Brokaw reminded everyone that there still are journalists in harm's way as they chronicle the U.S. military's activities in places like Iraq, Afghanistan and Africa.

"News organizations are sending only their best and brightest to cover this war," Brokaw said. "And the four that we honor here today are emblematic of those decisions."

They shone their intelligence, curiosity, empathy and courage on the terrible events they witnessed, Brokaw said.

Sharpsburg resident Joe Eichelberger, 62, said he attended the ceremony to show his respect.

"We just take the newspaper for granted. We pick up the paper and read it and think that's all there is to it. That's not it at all," Eichelberger said.

"It was wonderful to be part of history here," said Lisa Deener, 36, who lives about a half mile from the arch.

Deener's neighbor, Monica Paire, took her three children to the ceremony. The experience will become a home-schooling lesson for William, 8; Spencer, 6; and Leah, 2.
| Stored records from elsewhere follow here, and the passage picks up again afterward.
(* ===== verification/RelayRpc.v ===== *)
(** * The relay's JSON-RPC handlers

    Models [src/crates/agent-nexus/src/a2a/http_server.rs]: [handle_rpc] and the
    handlers it dispatches to.  A handler is a computation over the relay; what
    it wrote before an error stays written. *)
From S2P Require Import Prelude Text Json Store StoreInterface A2AProtocol Relay.

(** [params.get(k).and_then(as_str).context(msg)]. *)
Definition param_str (k msg : string) (params : Value) : result string :=
  match Json.get k params ≫= as_str with
  | Some s => Ok s
  | None => Err msg
  end.

Definition pair_token (params : Value) : result string :=
  param_str "pair_token" "A2A pair_token is required" params.

Definition state_str (s : TaskState) : string :=
  match s with
  | Pending => "pending"
  | Running => "running"
  | Completed => "completed"
  | Cancelled => "cancelled"
  end.

Definition buffered_to_value (b : BufferedEvent) : Value :=
  VObject [("seq", VPosInt (seq b)); ("event", to_value (event b));
           ("timestamp", int_to_value (timestamp b))].

(** How a call is answered. *)
Inductive Reply : Type :=
  | RpcResult (v : Value)
  | RpcError (code : Z) (message : string).

Section rpc.
Context {S : Type} `{KvStore S}.
Variable print : Value → string.
Variable sha : string → string.
Variable rfc3339_now : string.

Notation Relay := (@A2ARelay S).

(** The caller proves that it belongs to [pair]. *)
Definition authenticate (pair : string) (params : Value) : St Relay unit := λ r,
  (token ← pair_token params; verify_pair_token sha pair token r, r).

(** The refusal when the task belongs to another pair. *)
Definition pair_mismatch (method owner pair : string) : string :=
  method +:+ " pair_id mismatch: task belongs to " +:+ owner +:+ " but caller claims " +:+ pair.

(** [message/send].  The first component is set when the error is one the
    caller can correct ([InvalidVerifyRequest]). *)
Definition handle_message_send (params : Value) (fresh : string) (now : N) (r : Relay)
  : (bool * result Value) * Relay :=
  let raw := match Json.get "message" params ≫= Json.get "task" with
             | Some v => v
             | None => params
             end in
  match from_value raw with
  | Ok req =>
      match authenticate (pair_id req) params r with
      | (Ok _, r) =>
          match submit_verify_request print rfc3339_now req (pair_id req) fresh now r with
          | (Ok id, r') =>
              ((false, Ok (VObject [("task_id", VString id); ("status", VString "pending")])), r')
          | (Err e, r') => ((true, Err e), r')
          | (Panic, r') => ((false, Panic), r')
          end
      | (Err e, r) => ((false, Err e), r)
      | (Panic, r) => ((false, Panic), r)
      end
  | Err e => ((true, Err ("Invalid VerifyRequest: " +:+ e)), r)
  | Panic => ((false, Panic), r)
  end.

(** [tasks/get]. *)
Definition handle_tasks_get (params : Value) : St Relay Value :=
  task ← st_lift (param_str "task_id" "tasks/get requires string task_id" params);
  pair ← st_lift (param_str "pair_id" "tasks/get requires string pair_id" params);
  _ ← authenticate pair params;
  found ← st_gets (get_task print task);
  match found with
  | None => st_lift (Err "task not found")
  | Some entry =>
      if negb (bool_decide (pair_id (t_request entry) = pair)) then
        st_lift (Err (pair_mismatch "tasks/get" (pair_id (t_request entry)) pair))
      else
        mret (VObject
          ([("task_id", VString (t_task_id entry)); ("pair_id", VString (pair_id (t_request entry)));
            ("status", VString (state_str (t_state entry)))] ++
           match t_result entry with
           | Some res => [("result", to_value res)]
           | None => []
           end))
  end.

(** [tasks/claim]. *)
Definition handle_tasks_claim (params : Value) (order : list string) : St Relay Value :=
  pair ← st_lift (param_str "pair_id" "tasks/claim requires string pair_id" params);
  role ← st_lift (param_str "role" "tasks/claim requires string role" params);
  if negb (eq_ignore_case role "forge") then
    st_lift (Err "tasks/claim is only available to the forge executor role")
  else
    _ ← authenticate pair params;
    if negb (bool_decide ((Json.get "checkout_version" params ≫= as_u64) = Some 3%N)) then
      st_lift (Err "Executor upgrade required: verification checkout with workspace login environment (version 3) is mandatory")
    else λ r,
      match claim_next_task order pair r with
      | (Some entry, r') =>
          (Ok (VObject [("task_id", VString (t_task_id entry)); ("request", to_value (t_request entry))]),
           r')
      | (None, r') => (Ok VNull, r')
      end.

(** [tasks/complete]. *)
Definition handle_tasks_complete (params : Value) : St Relay Value :=
  task ← st_lift (param_str "task_id" "tasks/complete requires string task_id" params);
  pair ← st_lift (param_str "pair_id" "tasks/complete requires string pair_id" params);
  _ ← authenticate pair params;
  res ← st_lift match Json.get "result" params with
                | None => Err "tasks/complete requires a result"
                | Some v => match from_value (A:=VerifyResult) v with
                            | Ok res => Ok res
                            | _ => Err "tasks/complete requires a valid VerifyResult result"
                            end
                end;
  if negb (bool_decide (task_id res = task)) then
    st_lift (Err ("tasks/complete task_id mismatch: result carries " +:+ task_id res +:+
                  ", request says " +:+ task))
  else
    owner ← st_gets (λ r, match get_task print task r with
                          | Some entry => Some (pair_id (t_request entry))
                          | None => pair_id <$> get_task_request task r
                          end);
    if is_some_and (λ o, negb (bool_decide (o = pair))) owner then
      st_lift (Err (pair_mismatch "tasks/complete" (from_option id "" owner) pair))
    else
      λ r, match complete_task print task res r with
           | Ok r' => (Ok (VObject [("task_id", VString task); ("status", VString "completed")]), r')
           | Err e => (Err e, r)
           | Panic => (Panic, r)
           end.

(** The result a cancelled task is given. *)
Definition cancelled_result (task pair : string) : VerifyResult :=
  mkResult None task None false 0 ("audit:a2a:" +:+ task +:+ ":stdout")
    ("audit:a2a:" +:+ task +:+ ":stderr") [] (mkExecutor "forge" ("unknown-" +:+ pair)).

(** [tasks/cancel]. *)
Definition handle_tasks_cancel (params : Value) : St Relay Value :=
  task ← st_lift (param_str "task_id" "tasks/cancel requires string task_id" params);
  pair ← st_lift (param_str "pair_id" "tasks/cancel requires string pair_id" params);
  _ ← authenticate pair params;
  found ← st_gets (get_task print task);
  match found with
  | Some entry =>
      if negb (bool_decide (pair_id (t_request entry) = pair)) then
        st_lift (Err (pair_mismatch "tasks/cancel" (pair_id (t_request entry)) pair))
      else
        _ ← st_modify (λ r,
              if is_active entry then
                match cancel_task task (cancelled_result task (pair_id (t_request entry))) r with
                | Ok r' => r'
                | _ => r
                end
              else r);
        mret (VObject [("task_id", VString task); ("cancelled", VBool true)])
  | None => mret (VObject [("task_id", VString task); ("cancelled", VBool true)])
  end.

(** [tasks/resubscribe]. *)
Definition handle_tasks_resubscribe (params : Value) : St Relay Value :=
  task ← st_lift (param_str "task_id" "tasks/resubscribe requires string task_id" params);
  let last := from_option id 0%N (Json.get "last_event_id" params ≫= as_u64) in
  st_gets (λ r,
    let evs := replay_events_since task last r in
    VObject [("task_id", VString task); ("events", VArray (map buffered_to_value evs));
             ("current_seq", VPosInt (current_event_seq task r));
             ("event_count", VPosInt (N.of_nat (length evs)))]).

(** [tasks/push_progress]; [Panic] stands for an eviction that would not end. *)
Definition handle_tasks_progress (params : Value) (now : Z) : St Relay Value :=
  task ← st_lift (param_str "task_id" "tasks/push_progress requires string task_id" params);
  pair ← st_lift (param_str "pair_id" "tasks/push_progress requires string pair_id" params);
  _ ← authenticate pair params;
  found ← st_gets (get_task print task);
  if is_some_and (λ e, negb (bool_decide (pair_id (t_request e) = pair))) found then
    st_lift (Err (pair_mismatch "tasks/push_progress"
                    (from_option (λ e, pair_id (t_request e)) "" found) pair))
  else
    e ← st_lift match from_value (A:=VerifyProgressEvent) params with
                | Ok e => Ok e
                | _ => Err "tasks/push_progress requires valid VerifyProgressEvent params"
                end;
    ((λ r, match push_progress_event print task e now r with
           | Some (b, r') => (Ok (VObject [("task_id", VString task); ("seq", VPosInt (seq b))]), r')
           | None => (Panic, r)
           end) : St Relay Value).

(** What a call may depend on besides its arguments: a fresh identifier, the
    clocks and the iteration order of the task table. *)
Record Chance : Type := mkChance {
  fresh : string;
  instant : N;
  wall : Z;
  order : list string;
}.

(** [handle_rpc]: [None] when the handler did not end. *)
Definition handle_rpc (method : string) (params : Value) (c : Chance) (r : Relay)
  : option Reply * Relay :=
  let answer (invalid : bool) (res : result Value) : option Reply :=
    match res with
    | Ok v => Some (RpcResult v)
    | Err e =>
        Some (if invalid then RpcError (-32602) e
              else RpcError (-32603) "Internal error; inspect NEXUS relay logs for this request")
    | Panic => None
    end in
  let plain (m : St Relay Value) := let '(res, r') := m r in (answer false res, r') in
  if bool_decide (method = "message/send") then
    let '((invalid, res), r') := handle_message_send params (fresh c) (instant c) r in
    (answer invalid res, r')
  else if bool_decide (method = "tasks/get") then plain (handle_tasks_get params)
  else if bool_decide (method = "tasks/claim") then plain (handle_tasks_claim params (order c))
  else if bool_decide (method = "tasks/complete") then plain (handle_tasks_complete params)
  else if bool_decide (method = "tasks/cancel") then plain (handle_tasks_cancel params)
  else if bool_decide (method = "tasks/resubscribe") then plain (handle_tasks_resubscribe params)
  else if bool_decide (method = "tasks/push_progress") then plain (handle_tasks_progress params (wall c))
  else (Some (RpcError (-32601) ("Method not found: " +:+ method)), r).
End rpc.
"Sometimes we walk up here with the kids and try to absorb some of the Civil War history," she said. Paire said she never thought more names would be added to the memorial.

Now that journalists from the war on terrorism have been honored at the memorial, Col. Rick Barton said he expects war correspondents from other wars to be honored similarly.

"I hope we do this again," said Barton, superintendent of the State Forest & Park Service.

Barton and former Army Secretary Jack Marsh each came up with the idea separately last spring to honor war correspondents who had died recently at the memorial.

Marsh said he was inspired by the major change in policy to embed journalists with military units during the war.

"They, in effect, became part of the units," Marsh said.

Gillies Tardif, 80, of Hagerstown, has been visiting the park for the last 12 years, but said he never paid much attention to the arch.

"So now I know. It was a good experience," Tardif said of the ceremony.

The memorial was commissioned, designed and constructed by George Alfred Townsend to honor the 157 war correspondents and artists of the Civil War. Townsend was the youngest correspondent of that war. The park that is home to the memorial derives its name from Townsend's pen name, Gath.

The triangle of land on which the arch and wall stand are owned by the National Park Service. The Maryland Department of Natural Resources owns the surrounding land.